(** * GenOS-SMA: the multi-agent command pipeline of [Genosma.py]

    A shallow embedding of the orchestration core: the plan knowledge base
    ([load_kb], [add_to_kb], [find_similar_plan]), the comprehension,
    planning, examination and execution agents, the auditor and
    [MultiAgentSystem.process_request].

    Python values that come from or go to JSON are values of [json].
    The collaborators the program calls but does not define (the LLM, the
    web search, [subprocess.run], [json.loads] on a reply) are fields of an
    environment [env]; standard input is a list of lines; the two files
    the program owns are part of the [world], together with a trace of
    everything the program did. *)

From Stdlib Require Import List String Ascii ZArith Bool Arith Lia Sorted.
Import ListNotations.
Open Scope string_scope.
Set Warnings "-register-all".

(** ** Python values *)

(** A binary64 float as [json.loads] produces it: only its class matters
    to the program (zero is falsy), the payload is carried along. *)
Inductive pyfloat : Type :=
| FZero (neg : bool)
| FInf (neg : bool)
| FNaN
| FFinite (neg : bool) (m : positive) (e : Z).

(** The values [json.load]/[json.loads] return and [json.dump] accepts.
    A dict is an association list in insertion order with distinct keys. *)
Inductive json : Type :=
| JNull
| JBool (b : bool)
| JInt (z : Z)
| JFloat (f : pyfloat)
| JStr (s : string)
| JList (l : list json)
| JObj (kv : list (string * json)).

(** Python exceptions the program can meet. *)
Inductive exn : Type :=
| AttributeError
| KeyError (k : string)
| TypeError
| EOFError
| UnicodeDecodeError
| CollaboratorError (msg : string).

Inductive result (A : Type) : Type :=
| Ok (a : A)
| Raise (e : exn).
Arguments Ok {A} a.
Arguments Raise {A} e.

(** [bool(v)]: the truth value Python gives a JSON value. *)
Definition truthy (v : json) : bool :=
  match v with
  | JNull => false
  | JBool b => b
  | JInt z => negb (Z.eqb z 0)
  | JFloat (FZero _) => false
  | JFloat _ => true
  | JStr s => negb (String.eqb s "")
  | JList l => match l with [] => false | _ => true end
  | JObj kv => match kv with [] => false | _ => true end
  end.

Fixpoint assoc (k : string) (kv : list (string * json)) : option json :=
  match kv with
  | [] => None
  | (k', v) :: rest => if String.eqb k k' then Some v else assoc k rest
  end.

(** [d.get(k)]: only a dict has the method. *)
Definition dict_get (d : json) (k : string) : result (option json) :=
  match d with
  | JObj kv => Ok (assoc k kv)
  | _ => Raise AttributeError
  end.

(** [d.get(k, default)]. *)
Definition dict_get_default (d : json) (k : string) (default : json)
  : result json :=
  match dict_get d k with
  | Ok (Some v) => Ok v
  | Ok None => Ok default
  | Raise e => Raise e
  end.

(** [v[k]] with a string key [k]: a dict looks the key up, every other JSON
    value refuses a string subscript. *)
Definition subscript (v : json) (k : string) : result json :=
  match v with
  | JObj kv => match assoc k kv with
               | Some x => Ok x
               | None => Raise (KeyError k)
               end
  | _ => Raise TypeError
  end.

(** [v == s] for a string literal [s]. *)
Definition eq_str (v : json) (s : string) : bool :=
  match v with
  | JStr t => String.eqb t s
  | _ => false
  end.

Fixpoint chars (s : string) : list json :=
  match s with
  | EmptyString => []
  | String c r => JStr (String c EmptyString) :: chars r
  end.

(** [list(v)]: what a [for] loop over [v] visits. *)
Definition py_iter (v : json) : result (list json) :=
  match v with
  | JList l => Ok l
  | JStr s => Ok (chars s)
  | JObj kv => Ok (map (fun p => JStr (fst p)) kv)
  | _ => Raise TypeError
  end.

Fixpoint string_skipn (n : nat) (s : string) : string :=
  match n, s with
  | O, _ => s
  | S _, EmptyString => EmptyString
  | S n', String _ r => string_skipn n' r
  end.

(** [v[n:]]: a list or a string is sliced, a dict raises ([TypeError]
    before Python 3.12, where a slice became hashable and the lookup
    fails with [KeyError] instead). *)
Definition slice_from (v : json) (n : nat) : result json :=
  match v with
  | JList l => Ok (JList (skipn n l))
  | JStr s => Ok (JStr (string_skipn n s))
  | _ => Raise TypeError
  end.

(** ** Strings

    A character is a code point below 256. *)

(** [c.isspace()] on that range. *)
Definition is_space (c : ascii) : bool :=
  let n := nat_of_ascii c in
  (((9 <=? n) && (n <=? 13)) || ((28 <=? n) && (n <=? 32))
   || (n =? 133) || (n =? 160))%nat.

Fixpoint lstrip (s : string) : string :=
  match s with
  | EmptyString => EmptyString
  | String c r => if is_space c then lstrip r else s
  end.

Fixpoint rstrip (s : string) : string :=
  match s with
  | EmptyString => EmptyString
  | String c r =>
      match rstrip r with
      | EmptyString => if is_space c then EmptyString else String c EmptyString
      | r' => String c r'
      end
  end.

(** [s.strip()]. *)
Definition strip (s : string) : string := rstrip (lstrip s).

Definition lower_char (c : ascii) : ascii :=
  let n := nat_of_ascii c in
  if (((65 <=? n) && (n <=? 90))
      || ((192 <=? n) && (n <=? 222) && negb (n =? 215)))%nat
  then ascii_of_nat (n + 32) else c.

(** [s.lower()]. *)
Fixpoint lower (s : string) : string :=
  match s with
  | EmptyString => EmptyString
  | String c r => String (lower_char c) (lower r)
  end.

Definition is_open (c : ascii) : bool := Ascii.eqb c "{"%char.
Definition is_close (c : ascii) : bool := Ascii.eqb c "}"%char.

(** The suffix of [s] that starts at its first opening brace. *)
Fixpoint from_first_open (s : string) : option string :=
  match s with
  | EmptyString => None
  | String c r => if is_open c then Some s else from_first_open r
  end.

(** The prefix of [s] that ends at its last closing brace. *)
Fixpoint upto_last_close (s : string) : option string :=
  match s with
  | EmptyString => None
  | String c r =>
      match upto_last_close r with
      | Some t => Some (String c t)
      | None => if is_close c then Some (String c EmptyString) else None
      end
  end.

(** [re.search(r'\{.*\}', s, re.DOTALL)] and [group(0)] of the match: the
    leftmost opening brace, then as much as possible up to a closing
    brace. *)
Definition re_search_braces (s : string) : option string :=
  match from_first_open s with
  | None => None
  | Some t => upto_last_close t
  end.

(** ** [difflib]

    [find_similar_plan] calls [difflib.get_close_matches]; the part of
    [difflib.SequenceMatcher] behind it is embedded here, with
    [isjunk=None] and [autojunk=True] as [get_close_matches] sets them.
    Sequences are lists of characters; [a] is the stored query and [b] is
    the word looked for. *)
Module Difflib.

#[local] Open Scope nat_scope.

Definition seq := list ascii.

Definition nth_char (s : seq) (i : nat) : ascii := nth i s zero.

Fixpoint count_occ_char (c : ascii) (s : seq) : nat :=
  match s with
  | [] => 0
  | x :: r => (if Ascii.eqb x c then 1 else 0) + count_occ_char c r
  end.

(** [__chain_b]: an element is popular when [b] has at least 200 elements
    and more than [len(b) // 100 + 1] of them are that element. *)
Definition popular (b : seq) (c : ascii) : bool :=
  (200 <=? List.length b) && (List.length b / 100 + 1 <? count_occ_char c b).

Fixpoint indices_from (c : ascii) (s : seq) (start : nat) : list nat :=
  match s with
  | [] => []
  | x :: r => if Ascii.eqb x c then start :: indices_from c r (S start)
              else indices_from c r (S start)
  end.

(** [b2j.get(c, [])] after the popular elements were deleted. *)
Definition b2j (b : seq) (c : ascii) : list nat :=
  if popular b c then [] else indices_from c b 0.

Fixpoint lookup_len (j : nat) (j2len : list (nat * nat)) : nat :=
  match j2len with
  | [] => 0
  | (j', k) :: rest => if j =? j' then k else lookup_len j rest
  end.

(** [j2len.get(j-1, 0)]: the key [-1] is never present. *)
Definition prev_len (j : nat) (j2len : list (nat * nat)) : nat :=
  match j with
  | O => 0
  | S j' => lookup_len j' j2len
  end.

Record best := { besti : nat; bestj : nat; bestsize : nat }.

(** The inner loop of [find_longest_match] over the indices [js] of
    [a[i]] in [b]. *)
Fixpoint scan_row (blo bhi i : nat) (j2len : list (nat * nat))
  (js : list nat) (newj2len : list (nat * nat)) (bst : best)
  : list (nat * nat) * best :=
  match js with
  | [] => (newj2len, bst)
  | j :: js' =>
      if j <? blo then scan_row blo bhi i j2len js' newj2len bst
      else if bhi <=? j then (newj2len, bst)
      else
        let k := prev_len j j2len + 1 in
        let bst' := if bestsize bst <? k
                    then {| besti := i + 1 - k; bestj := j + 1 - k;
                            bestsize := k |}
                    else bst in
        scan_row blo bhi i j2len js' ((j, k) :: newj2len) bst'
  end.

(** The outer loop, for [i] in [range(alo, ahi)]: [n] rows are left. *)
Fixpoint scan_rows (a b : seq) (blo bhi : nat) (n i : nat)
  (j2len : list (nat * nat)) (bst : best) : best :=
  match n with
  | O => bst
  | S n' =>
      let '(newj2len, bst') :=
        scan_row blo bhi i j2len (b2j b (nth_char a i)) [] bst in
      scan_rows a b blo bhi n' (S i) newj2len bst'
  end.

(** Extend the match to the left while the elements before it agree. *)
Fixpoint extend_left (a b : seq) (alo blo : nat) (bi bj size : nat) : best :=
  match bi, bj with
  | S bi', S bj' =>
      if (alo <? bi) && (blo <? bj)
         && Ascii.eqb (nth_char a bi') (nth_char b bj')
      then extend_left a b alo blo bi' bj' (S size)
      else {| besti := bi; bestj := bj; bestsize := size |}
  | _, _ => {| besti := bi; bestj := bj; bestsize := size |}
  end.

(** Extend the match to the right; [n] bounds the steps left in [a]. *)
Fixpoint extend_right (a b : seq) (bhi : nat) (bi bj : nat) (n size : nat)
  : nat :=
  match n with
  | O => size
  | S n' =>
      if (bj + size <? bhi)
         && Ascii.eqb (nth_char a (bi + size)) (nth_char b (bj + size))
      then extend_right a b bhi bi bj n' (S size)
      else size
  end.

(** [find_longest_match(alo, ahi, blo, bhi)].  With no junk the two last
    loops of the function, which take junk in, never run. *)
Definition find_longest_match (a b : seq) (alo ahi blo bhi : nat) : best :=
  let b0 := scan_rows a b blo bhi (ahi - alo) alo []
              {| besti := alo; bestj := blo; bestsize := 0 |} in
  let b1 := extend_left a b alo blo (besti b0) (bestj b0) (bestsize b0) in
  let size := extend_right a b bhi (besti b1) (bestj b1)
                (ahi - (besti b1 + bestsize b1)) (bestsize b1) in
  {| besti := besti b1; bestj := bestj b1; bestsize := size |}.
Definition generateHistoricalDataKey (product location : string) (days : Z) : string :=
  ("mandi:historical" ++ ":" ++ normalize product ++ ":" ++ normalize location
   ++ ":" ++ pretty days)%string.

(** [client.setEx(key, ttl, value)] *)
Definition setEx (clk : Clock) (key : string) (ttl : Z) (v : Payload) (c : t) : t :=
  withClient c (<[key := (v, now clk + ttl * 1000)]> (client c)).

(** [client.get(key)]: an expired key is gone. *)
Definition get (clk : Clock) (key : string) (c : t) : option Payload :=
  match client c !! key with
  | Some (v, expiry) => if now clk <? expiry then Some v else None
  | None => None
  end.

Definition cacheMandiPrices (clk : Clock) (location : string) (date : Date)
    (prices : list MandiPrice.t) (c : t) : t :=
  if negb (isConnected c) then c
  else setEx clk (generateMandiPricesKey location date) (ttl_prices c)
         (PricesPayload prices (now clk)) c.

Definition getCachedMandiPrices (clk : Clock) (location : string) (date : Date)
    (c : t) : option (list MandiPrice.t) :=
  if negb (isConnected c) then None
  else match get clk (generateMandiPricesKey location date) c with
       | Some (PricesPayload prices _) => Some prices
       | _ => None
       end.

Definition cacheHistoricalData (clk : Clock) (product location : string)
    (days : Z) (data : list HistoricalPrice.t) (c : t) : t :=
  if negb (isConnected c) then c
  else setEx clk (generateHistoricalDataKey product location days)
         (ttl_historical c) (HistoricalPayload data (now clk)) c.

Definition getCachedHistoricalData (clk : Clock) (product location : string)
    (days : Z) (c : t) : option (list HistoricalPrice.t) :=
  if negb (isConnected c) then None
  else match get clk (generateHistoricalDataKey product location days) c with
       | Some (HistoricalPayload data _) => Some data
       | _ => None
       end.

(** [client.del(key)] *)
Definition del (key : string) (c : t) : t :=
  withClient c (delete key (client c)).

Definition invalidateMandiPrices (location : string) (date : Date) (c : t) : t :=
  if negb (isConnected c) then c
  else del (generateMandiPricesKey location date) c.

End MarketDataCache.

(** ** market-data-cache.ts: CachedMarketDataAdapter *)

Module CachedMarketDataAdapter.

(** The [apiAdapter] member as the class uses it.  The fetches are promises:
    they can reject ([Err]), which is what the unit tests make the mocked
    adapter do. *)
Record ApiAdapter := {
  api_fetchMandiPrices : string -> Date -> Result (list MandiPrice.t);
  api_getHistoricalData : string -> string -> Z -> Result (list HistoricalPrice.t);
  api_validateDataFreshness : MandiPrice.t -> bool
}.

(** The adapter the constructor installs: [new GovernmentMarketDataAdapter()]
    over the HTTP outcomes of the two endpoints. *)
Definition government (clk : Clock)
    (httpPrices : GovernmentMarketDataAdapter.Http GovernmentMarketDataAdapter.PriceRecord)
    (httpHistory : GovernmentMarketDataAdapter.Http GovernmentMarketDataAdapter.HistoryRecord)
    : ApiAdapter :=
  {| api_fetchMandiPrices := fun location date =>
       Ok (GovernmentMarketDataAdapter.fetchMandiPrices clk httpPrices location date);
     api_getHistoricalData := fun product location days =>
       Ok (GovernmentMarketDataAdapter.getHistoricalData clk httpHistory product location days);
     api_validateDataFreshness :=
       GovernmentMarketDataAdapter.validateDataFreshness clk |}.

Record t := {
  cache : MarketDataCache.t;
  isInitialized : bool
}.

(** What a call finds outside the object: the clock, the API adapter and
    whether the Redis server accepts a connection. *)
Record Env := {
  clock : Clock;
  apiAdapter : ApiAdapter;
  redisReachable : bool
}.

Definition initialize (env : Env) (a : t) : t :=
  if isInitialized a then a
  else {| cache := MarketDataCache.connect (redisReachable env) (cache a);
          isInitialized := true |}.

Definition withCache (a : t) (c : MarketDataCache.t) : t :=
  {| cache := c; isInitialized := isInitialized a |}.

Definition sixHoursMs : Z := 6 * 60 * 60 * 1000.
Definition twelveHoursMs : Z := 12 * 60 * 60 * 1000.

Definition validateDataFreshness (env : Env) (data : MandiPrice.t) : bool :=
  let isBasicValid := api_validateDataFreshness (apiAdapter env) data in
  if negb isBasicValid then false
  else
    let dataAge := now (clock env) - MandiPrice.date data in
    let currentHour := getHours (clock env) in
    let maxAgeMs :=
      if (6 <=? currentHour) && (currentHour <=? 18)
      then sixHoursMs else twelveHoursMs in
    dataAge <? maxAgeMs.

Definition nonEmpty {A} (xs : option (list A)) : option (list A) :=
  match xs with
  | Some (x :: r) => Some (x :: r)
  | _ => None
  end.

(** [fetchMandiPrices(location, date)]: the value returned and the adapter
    afterwards. *)
Definition fetchMandiPrices (env : Env) (location : string) (date : Date)
    (a : t) : list MandiPrice.t * t :=
  let a := if negb (isInitialized a) then initialize env a else a in
  let clk := clock env in
  let cached := MarketDataCache.getCachedMandiPrices clk location date (cache a) in
  let freshData :=
    match nonEmpty cached with
    | Some prices => filter (validateDataFreshness env) prices
    | None => []
    end in
  match freshData with
  | _ :: _ => (freshData, a)
  | [] =>
      match api_fetchMandiPrices (apiAdapter env) location date with
      | Ok apiData =>
          match apiData with
          | _ :: _ =>
              (apiData,
               withCache a (MarketDataCache.cacheMandiPrices clk location date apiData (cache a)))
          | [] => (apiData, a)
          end
      | Err _ =>
          (* catch: the stale entry, when there is one *)
          match nonEmpty (MarketDataCache.getCachedMandiPrices clk location date (cache a)) with
          | Some staleCache => (staleCache, a)
          | None => ([], a)
          end
      end
  end.

Definition getHistoricalData (env : Env) (product location : string) (days : Z)
    (a : t) : list HistoricalPrice.t * t :=
  let a := if negb (isInitialized a) then initialize env a else a in
  let clk := clock env in
  match nonEmpty (MarketDataCache.getCachedHistoricalData clk product location days (cache a)) with
  | Some cached => (cached, a)
  | None =>
      match api_getHistoricalData (apiAdapter env) product location days with
      | Ok apiData =>
          match apiData with
          | _ :: _ =>
              (apiData,
               withCache a
                 (MarketDataCache.cacheHistoricalData clk product location days apiData (cache a)))
          | [] => (apiData, a)
          end
      | Err _ =>
          match nonEmpty (MarketDataCache.getCachedHistoricalData clk product location days (cache a)) with
          | Some fallbackCache => (fallbackCache, a)
          | None => ([], a)
          end
      end
  end.

End CachedMarketDataAdapter.

(** ** interfaces: MarketDataAdapter and AIService *)

Inductive Seasonality := peak | off_season | normal.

▬▬▬▬▬▬

**TASK OBJECTIVE**
Write out exactly the lines above between the line with "location date =>" and the line with "Ok (GovernmentMarketDataAdapter.getHistoricalData clk", inclusive, and nothing beyond them.

**YOUR RESPONSE**
  {| api_fetchMandiPrices := fun location date =>
       Ok (GovernmentMarketDataAdapter.fetchMandiPrices clk httpPrices location date);
     api_getHistoricalData := fun product location days =>
       Ok (GovernmentMarketDataAdapter.getHistoricalData clk httpHistory product location days);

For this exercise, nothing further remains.